On how many lines of the data below does the word "embedding" appear? Reply with the number only.

EXTRACTED MATERIAL ->
BEGIN

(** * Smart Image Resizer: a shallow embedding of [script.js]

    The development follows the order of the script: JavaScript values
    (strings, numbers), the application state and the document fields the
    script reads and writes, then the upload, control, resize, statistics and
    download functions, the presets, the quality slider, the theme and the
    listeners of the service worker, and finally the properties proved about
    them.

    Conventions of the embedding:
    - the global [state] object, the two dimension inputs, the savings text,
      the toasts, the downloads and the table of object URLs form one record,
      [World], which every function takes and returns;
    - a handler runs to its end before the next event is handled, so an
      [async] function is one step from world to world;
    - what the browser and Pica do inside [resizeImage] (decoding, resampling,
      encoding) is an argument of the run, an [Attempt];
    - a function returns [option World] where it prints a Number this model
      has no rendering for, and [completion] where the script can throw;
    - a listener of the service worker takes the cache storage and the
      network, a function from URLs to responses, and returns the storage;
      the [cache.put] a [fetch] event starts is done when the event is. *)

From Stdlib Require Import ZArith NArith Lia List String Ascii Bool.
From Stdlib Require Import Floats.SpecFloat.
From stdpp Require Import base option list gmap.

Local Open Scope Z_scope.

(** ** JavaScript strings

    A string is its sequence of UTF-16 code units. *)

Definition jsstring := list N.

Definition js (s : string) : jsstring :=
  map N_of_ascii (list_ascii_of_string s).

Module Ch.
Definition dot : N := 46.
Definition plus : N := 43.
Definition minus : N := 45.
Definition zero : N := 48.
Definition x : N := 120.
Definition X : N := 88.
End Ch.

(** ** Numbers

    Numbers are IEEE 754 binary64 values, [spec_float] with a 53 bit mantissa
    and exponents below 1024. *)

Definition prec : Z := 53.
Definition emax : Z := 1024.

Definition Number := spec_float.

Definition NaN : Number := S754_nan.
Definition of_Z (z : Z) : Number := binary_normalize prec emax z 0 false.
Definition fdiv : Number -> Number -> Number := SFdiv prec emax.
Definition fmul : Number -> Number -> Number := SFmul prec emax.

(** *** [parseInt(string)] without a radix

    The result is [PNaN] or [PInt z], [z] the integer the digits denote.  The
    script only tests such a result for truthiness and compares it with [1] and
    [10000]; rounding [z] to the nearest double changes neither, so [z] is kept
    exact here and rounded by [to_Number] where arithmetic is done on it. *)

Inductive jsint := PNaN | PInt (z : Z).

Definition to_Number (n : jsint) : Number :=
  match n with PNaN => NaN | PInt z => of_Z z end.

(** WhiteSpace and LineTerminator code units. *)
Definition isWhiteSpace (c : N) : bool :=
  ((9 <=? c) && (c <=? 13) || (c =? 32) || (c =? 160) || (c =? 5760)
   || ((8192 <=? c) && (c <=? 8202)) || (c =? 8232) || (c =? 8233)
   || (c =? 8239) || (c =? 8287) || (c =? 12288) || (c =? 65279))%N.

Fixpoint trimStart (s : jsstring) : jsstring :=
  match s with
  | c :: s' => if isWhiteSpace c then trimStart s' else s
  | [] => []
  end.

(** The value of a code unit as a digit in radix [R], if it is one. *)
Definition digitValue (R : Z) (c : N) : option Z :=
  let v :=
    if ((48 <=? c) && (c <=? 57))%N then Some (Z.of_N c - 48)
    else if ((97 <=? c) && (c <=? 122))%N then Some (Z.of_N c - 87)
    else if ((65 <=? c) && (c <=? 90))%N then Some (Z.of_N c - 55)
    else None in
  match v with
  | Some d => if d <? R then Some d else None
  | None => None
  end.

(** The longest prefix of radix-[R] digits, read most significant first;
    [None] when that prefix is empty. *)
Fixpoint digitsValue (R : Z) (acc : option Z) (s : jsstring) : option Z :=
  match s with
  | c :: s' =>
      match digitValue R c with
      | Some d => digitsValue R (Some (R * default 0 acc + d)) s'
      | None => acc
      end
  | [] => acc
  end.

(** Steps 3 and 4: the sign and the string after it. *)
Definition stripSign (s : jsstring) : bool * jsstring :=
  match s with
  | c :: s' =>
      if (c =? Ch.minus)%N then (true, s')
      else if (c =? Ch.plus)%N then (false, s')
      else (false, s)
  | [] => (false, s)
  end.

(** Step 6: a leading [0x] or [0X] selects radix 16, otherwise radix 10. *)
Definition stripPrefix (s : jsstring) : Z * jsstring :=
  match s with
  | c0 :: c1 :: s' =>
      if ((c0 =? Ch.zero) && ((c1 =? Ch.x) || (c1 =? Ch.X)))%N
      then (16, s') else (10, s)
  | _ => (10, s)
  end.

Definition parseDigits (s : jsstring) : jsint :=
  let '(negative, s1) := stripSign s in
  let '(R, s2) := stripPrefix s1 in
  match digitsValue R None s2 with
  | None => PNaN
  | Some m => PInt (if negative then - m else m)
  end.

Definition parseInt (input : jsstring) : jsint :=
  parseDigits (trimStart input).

END

WRITTEN SOLUTION -> 2